Use Of Smartphones for Ensuring Vulnerable Road User Safety through Path Prediction and Early Warning: An In-Depth Review of Capabilities, Limitations and Their Applications in Cooperative Intelligent Transport Systems.

The field of cooperative intelligent transport systems and more specifically pedestrians to vehicles could be characterized as quite challenging, since there is a broad research area to be studied, with direct positive results to society. Pedestrians to vehicles is a type of cooperative intelligent transport system, within the group of early warning collision/safety system. In this article, we examine the research and applications carried out so far within the field of pedestrians to vehicles cooperative transport systems by leveraging the information coming from vulnerable road users' smartphones. Moreover, an extensive literature review has been carried out in the fields of vulnerable road users outdoor localisation via smartphones and vulnerable road users next step/movement prediction, which are closely related to pedestrian to vehicle applications and research. We identify gaps that exist in these fields that could be improved/extended/enhanced or newly developed, while we address future research objectives and methodologies that could support the improvement/development of those identified gaps.

An Enhanced Source Location Privacy based on Data Dissemination in Wireless Sensor Networks (DeLP).

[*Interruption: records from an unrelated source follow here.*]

Definition row_to_propertytype (r : row) : result value :=
  type_name ← row_item r "Type Name";
  spec ← common_header r (str type_name +:+ "_descriptor");
  let spec := <["property_name" := VAtom type_name]> spec in
  ref_val ← strip_method (row_get r "ValueType (VALUE_TYPE_FOR)" (SStr ""));
  let spec := <["value_type" := ref (SStr ref_val) SNone SNone]> spec in
  mret (VDict {[ "type_name" := VAtom type_name;
                 "type_kind" := VStr "Property";
                 "described_by" := ref (SStr "PropertyType") SNone SNone;
                 "spec" := VDict spec ]}).

Definition row_to_relationshiptype (r : row) : result (list value) :=
  rel_name ← row_item r "Type Name";
  let source_owns := bool_norm (row_get r "Source Owns Relationship" (SBool false)) in
  let deletion_sem := row_get r "Deletion Semantic" SNone in
  let deletion_sem :=
    if isna deletion_sem || String.eqb (strip (str deletion_sem)) ""
    then SNone else deletion_sem in
  let load_links := bool_norm (row_get r "Load Links Immediate" (SBool false)) in
  let load_holons := bool_norm (row_get r "Load Holons Immediate" (SBool false)) in
  let has_inverse := or_ (row_get r "Has Inverse" (SStr "")) SNone in
  target_min ← int (or_ (row_get r "Target Min Cardinality" SNone) (SInt 0));
  target_max ← int (or_ (row_get r "Target Max Cardinality" SNone) (SInt 1));
  let target_sem := row_get r "Target Semantic" (SStr "Set") in
  let froms := strip_tokens (str (row_get r "Relationship From" (SStr ""))) in
  let tos := strip_tokens (str (row_get r "Relationship To" (SStr ""))) in
  mapM (λ '(src, tgt),
      let type_name := src +:+ "-" +:+ str rel_name +:+ "->" +:+ tgt in
      spec ← common_header r (type_name +:+ "Descriptor");
      let spec : gmap string value :=
        {[ "relationship_name" := VAtom rel_name;
           "source_owns_relationship" := VBool source_owns;
           "deletion_semantic" := VAtom deletion_sem;
           "load_links_immediate" := VBool load_links;
           "load_holons_immediate" := VBool load_holons;
           "has_inverse" :=
             (if truthy has_inverse then ref has_inverse SNone SNone else VNone);
           "target_holon_type" :=
             ref (SStr tgt) (SStr (schema_type_name SCHEMA_INFO)) SNone;
           "target_semantic" := VAtom target_sem;
           "target_min_cardinality" := VInt target_min;
           "target_max_cardinality" := VInt target_max ]} ∪ spec in
      mret (VDict {[ "type_name" := VStr type_name;
                     "type_kind" := VStr "Relationship";
                     "described_by" := ref (SStr "RelationshipType") SNone SNone;
                     "spec" := VDict spec ]}))
    (product froms tos).

(** [kind in kinds], for a list of [str] *)
Definition kind_in (kind : scalar) (kinds : list string) : bool :=
  bool_decide (kind ∈ SStr <$> kinds).

(** The body of the loop over the rows: [descriptors] is extended in place. *)
Definition convert_row (descriptors : list value) (r : row) : result (list value) :=
  kind ← row_item r "TypeKind";
  if negb (kind_in kind TYPEKINDS_TO_EXPORT) then mret descriptors
  else if bool_decide (kind = SStr "HolonType") then
    d ← row_to_holontype r; mret (descriptors ++ [d])
  else if bool_decide (kind = SStr "PropertyType") then
    d ← row_to_propertytype r; mret (descriptors ++ [d])
  else if bool_decide (kind = SStr "RelationshipType") then
    ds ← row_to_relationshiptype r; mret (descriptors ++ ds)
  else mret descriptors.

(** [for _, row in df.iterrows(): ...], from the descriptors gathered so far *)
Fixpoint convert_rows (descriptors : list value) (rows : list row)
  : result (list value) :=
  match rows with
  | [] => mret descriptors
  | r :: rows' =>
      descriptors' ← convert_row descriptors r;
      convert_rows descriptors' rows'
  end.

Definition descriptors (df : list row) : result (list value) :=
  convert_rows [] df.

Definition schema_block : value :=
  VDict {[ "type_name" := VStr (schema_type_name SCHEMA_INFO);
           "described_by" := ref (SStr "SchemaHolonType") SNone SNone;
           "properties" :=
             VDict {[ "name" := VStr (schema_label SCHEMA_INFO);
                      "description" := VStr (schema_description SCHEMA_INFO) ]} ]}.

(** [payload = {"schema": schema_block, "types": descriptors}], from the
    rows of the table *)
Definition payload (df : list row) : result value :=
  ds ← descriptors df;
  mret (VDict {[ "schema" := schema_block; "types" := VList ds ]}).

Definition BASE_NAME : string := "catalist_schema".

(** The name of the file the payload is written to,
    [f"{BASE_NAME}_{timestamp}.json"], from the text of the time stamp. *)
Definition out_name (timestamp : string) : string :=
  BASE_NAME +:+ "_" +:+ timestamp +:+ ".json".

End SingleFile.

(** ** The bundle pipeline *)

Module Bundle.

Definition TYPEKINDS : list string :=
  ["HolonType"; "PropertyType"; "ValueType";
   "EnumType"; "EnumVariantType"; "RelationshipType"].

Definition default_schema : schema_info :=
  {| schema_type_name := "CatalistSchema";
     schema_label := "Catalist 2.5 Schema";
     schema_description := "Types generated from Catalist Airtable export" |}.

Definition bool_norm (val : scalar) : bool :=
  match val with
  | SBool b => b
  | _ => String.eqb (lower (strip (str val))) "checked"
  end.

(** [ref(type_name, schema=None, space=None)] *)
Definition ref (type_name schema space : scalar) : value :=
  let obj : gmap string value := {[ "type_name" := VAtom type_name ]} in
  let obj := if truthy schema then <["schema" := VAtom schema]> obj else obj in
  let obj := if truthy space then <["space" := VAtom space]> obj else obj in
  VDict {[ "$ref" := VDict obj ]}.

Wireless Sensor Network is a network of large number of nodes with limited power and computational capabilities. It has the potential of event monitoring in unattended locations where there is a chance of unauthorized access. The work that is presented here identifies and addresses the problem of eavesdropping in the exposed environment of the sensor network, which makes it easy for the adversary to trace the packets to find the originator source node, hence compromising the contextual privacy. Our scheme provides an enhanced three-level security system for source location privacy. The base station is at the center of square grid of four quadrants and it is surrounded by a ring of flooding nodes, which act as a first step in confusing the adversary. The fake node is deployed in the opposite quadrant of actual source and start reporting base station. The selection of phantom node using our algorithm in another quadrant provides the third level of confusion. The results show that Dissemination in Wireless Sensor Networks (DeLP) has reduced the energy utilization by 50% percent, increased the safety period by 26%, while providing a six times more packet delivery ratio along with a further 15% decrease in the packet delivery delay as compared to the tree-based scheme. It also provides 334% more safety period than the phantom routing, while it lags behind in other parameters due to the simplicity of phantom scheme. This work illustrates the privacy protection of the source node and the designed procedure may be useful in designing more robust algorithms for location privacy.

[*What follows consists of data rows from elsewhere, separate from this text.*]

(** * Fund composition dashboard: resolver, caches, enrichment, aggregation
      and the visibility scheduler.

    A shallow embedding of the TypeScript sources under [src/lib/fund],
    [src/app/api/mf] and the fund detail modal.  Numbers are exact
    rationals ([Q]); strings are ASCII strings; the outside world (clock,
    registry, providers) is a record of oracles, and every outbound call is
    logged in a trace so that "is never invoked" is a statement about that
    trace. *)

From Stdlib Require Import QArith.
From stdpp Require Import gmap strings list fin_maps.
From Stdlib Require Import Ascii String.

Local Open Scope string_scope.
Local Open Scope list_scope.

(** ** JavaScript values *)

Module Js.

(** [String.prototype.toLowerCase], on the ASCII range. *)
Definition lower_ascii (c : ascii) : ascii :=
  let n := nat_of_ascii c in
  if (65 <=? n)%nat && (n <=? 90)%nat then ascii_of_nat (n + 32) else c.

Fixpoint toLowerCase (s : string) : string :=
  match s with
  | EmptyString => EmptyString
  | String c s' => String (lower_ascii c) (toLowerCase s')
  end.

(** White space as [String.prototype.trim] sees it (ASCII range):
    TAB, LF, VT, FF, CR and SPACE. *)
Definition is_space (c : ascii) : bool :=
  let n := nat_of_ascii c in
  ((9 <=? n)%nat && (n <=? 13)%nat) || (n =? 32)%nat.

Fixpoint trimStart_list (l : list ascii) : list ascii :=
  match l with
  | c :: l' => if is_space c then trimStart_list l' else l
  | [] => []
  end.

Definition trim (s : string) : string :=
  string_of_list_ascii
    (rev (trimStart_list (rev (trimStart_list (list_ascii_of_string s))))).

(** [String.prototype.includes]. *)
Fixpoint includes (s kw : string) : bool :=
  String.prefix kw s ||
  match s with
  | EmptyString => false
  | String _ s' => includes s' kw
  end.

(** Truthiness of an optional string: [undefined] and [''] are falsy. *)
Definition truthy_str (o : option string) : bool :=
  match o with
  | Some s => negb (String.eqb s "")
  | None => false
  end.

(** Truthiness of an optional number: [undefined] and [0] are falsy. *)
Definition truthy_num (o : option Q) : bool :=
  match o with
  | Some q => negb (Qeq_bool q 0)
  | None => false
  end.

(** [a || b] on optional strings and numbers; [or_else] is the end of a
    chain whose last operand is a plain string. *)
Definition or_else (a : option string) (b : string) : string :=
  match a with
  | Some s => if String.eqb s "" then b else s
  | None => b
  end.

Definition or_str (a b : option string) : option string :=
  if truthy_str a then a else b.

Definition or_num (a b : option Q) : option Q :=
  if truthy_num a then a else b.

(** [Array.prototype.slice(0, n)]. *)
Definition slice0 {A} (n : nat) (l : list A) : list A := firstn n l.

End Js.

(** ** Data model ([types.ts]) *)

Record FundHolding := {
  h_name : string;
  h_symbol : option string;
  h_sector : option string;
  h_percentage : Q;
  h_value : option Q;
  h_pe : option Q;
  h_marketCap : option string;
}.

Record SectorAllocation := { sa_sector : string; sa_percentage : Q }.
Record AssetAllocation := { aa_type : string; aa_percentage : Q }.

Record FundPortfolio := {
  fundName : string;
  isin : string;
  schemeCode : option string;
  category : option string;
  fundHouse : option string;
  nav : option Q;
  navDate : option string;
  holdings : list FundHolding;
  sectorAllocation : list SectorAllocation;
  assetAllocation : list AssetAllocation;
  lastUpdated : string;
  source : string;
  error : option string;
}.

(** ** The outside world *)

(** One outbound call, as it appears in the trace. *)
Inductive Scraper := Groww | Tickertape | Moneycontrol | ValueResearch | ETMoney.

Inductive Call :=
| CallRegistry (isin : string)
| CallAdapter (s : Scraper) (isin name : string)
| CallScreener (name : string)
| CallNSE (name : string).

#[global] Instance Scraper_eq_dec : EqDecision Scraper.
Proof. solve_decision. Defined.

(** What a provider page yields once fetched and parsed: everything a
    scraper puts in its result except the [source] literal, which the
    scraper itself writes. *)
Record Scraped := {
  sc_fundName : option string;
  sc_isin : option string;
  sc_category : option string;
  sc_fundHouse : option string;
  sc_nav : option Q;
  sc_holdings : list FundHolding;
  sc_sectorAllocation : list SectorAllocation;
  sc_lastUpdated : string;
}.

Context-aware system for pre-triggering irreversible vehicle safety actuators.

New vehicle safety systems have led to a steady improvement of road safety and a reduction in the risk of suffering a major injury in vehicle accidents. A huge leap forward in the development of new vehicle safety systems are actuators that have to be activated irreversibly shortly before a collision in order to mitigate accident consequences. The triggering decision has to be based on measurements of exteroceptive sensors currently used in driver assistance systems. This paper focuses on developing a novel context-aware system designed to detect potential collisions and to trigger safety actuators even before an accident occurs. In this context, the analysis examines the information that can be collected from exteroceptive sensors (pre-crash data) to predict a certain collision and its severity to decide whether a triggering is entitled or not. A five-layer context-aware architecture is presented, that is able to collect contextual information about the vehicle environment and the actual driving state using different sensors, to perform reasoning about potential collisions, and to trigger safety functions upon that information. Accident analysis is used in a data model to represent uncertain knowledge and to perform reasoning. A simulation concept based on real accident data is introduced to evaluate the presented system concept.